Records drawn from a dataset
Lemma inv_delete_row d d' o s n :
  db_inv d → delete_row o s d = Ok (d', n) → db_inv d'.
Proof.
  intros Hinv Hd. unfold delete_row in Hd.
  destruct (find_slug o s d) as [i|]; injection Hd as <- <-; [|done].
  destruct Hinv as [H1 H2 H3 H4 H5 H6 H7 H8 [H9 H10] [H11 H12]].
  assert (∀ j r, filter (λ ir, run_PortfolioID ir.2 ≠ i) (runs d) !! j = Some r →
    runs d !! j = Some r ∧ run_PortfolioID r ≠ i) as Hback
    by (intros j r Hj; by apply map_lookup_filter_Some in Hj).
  assert (∀ j p, delete i (portfolios d) !! j = Some p → portfolios d !! j = Some p) as Hdel
    by (intros j p Hj; by apply lookup_delete_Some in Hj as [_ Hj]).
  split; cbn.
  - intros j p Hp%Hdel. eauto.
  - intros j k p q Hp%Hdel Hq%Hdel. eauto.
  - intros j p Hp%Hdel. eauto.
  - intros j p Hp%Hdel. eauto.
  - intros j r [Hr _]%Hback. eauto.
  - intros j r [Hr Hne]%Hback. rewrite lookup_delete_ne by done. eauto.
  - intros j r [Hr _]%Hback. eauto.
  - intros j k r r' [Hr _]%Hback [Hr' _]%Hback. eauto.
  - split; [intros j [p Hp%Hdel]; eauto|intros j [r [Hr _]%Hback]; eauto].
  - split; [done|]. apply eq_None_not_Some. intros [p Hp%Hdel]. congruence.
Qed.

Lemma inv_insert_row d d' p u :
  db_inv d → insert_row p d = Ok (d', u) → db_inv d'.
Proof.
  intros Hinv Hi. unfold insert_row in Hi.
  destruct (Z.ltb_spec (RunRetention p) 1); [done|].
  destruct (bool_decide_reflect (Status p ∉ portfolio_status_enum)) as [|Hst]; [done|].
  destruct (bool_decide_reflect
    (filter (λ q, OwnerSub q = OwnerSub p ∧ Types.Slug q = Types.Slug p) (rows d) = [])) as [Hnone|]; [|done].
  injection Hi as <- <-. destruct Hinv as [H1 H2 H3 H4 H5 H6 H7 H8 [H9 H10] [H11 H12]].
  assert (portfolios d !! next_uuid d = None) as Hnew.
  { apply eq_None_not_Some. intros ?%H9. lia. }
  assert (∀ j q, portfolios d !! j = Some q → OwnerSub q = OwnerSub p → Types.Slug q = Types.Slug p → False) as Hno.
  { intros j q Hq Ho Hs. eapply (not_elem_of_nil q). rewrite <-Hnone.
    apply list_elem_of_filter. split; [done|]. apply elem_of_rows. eauto. }
  split; cbn.
  - intros j q [[<- <-]|[Hne Hq]]%lookup_insert_Some; eauto.
  - intros j k q q' [[<- <-]|[Hne Hq]]%lookup_insert_Some [[<- <-]|[Hne' Hq']]%lookup_insert_Some;
      cbn; intros; [done| | |eauto]; exfalso; eauto.
  - intros j q [[<- <-]|[Hne Hq]]%lookup_insert_Some; [done|eauto].
  - intros j q [[<- <-]|[Hne Hq]]%lookup_insert_Some; [|eauto]. cbn. by apply dec_stable.
  - done.
  - intros j r Hr. rewrite lookup_insert_is_Some'. right. eauto.
  - done.
  - done.
  - split; intros j; [rewrite lookup_insert_is_Some'; intros [<-|?%H9]; lia|intros ?%H10; lia].
  - split; [lia|]. rewrite lookup_insert_ne by lia. done.
Qed.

To do. Only a number is wanted. How many lines of the entries above carry "OwnerSub"?

Exercise answer. 2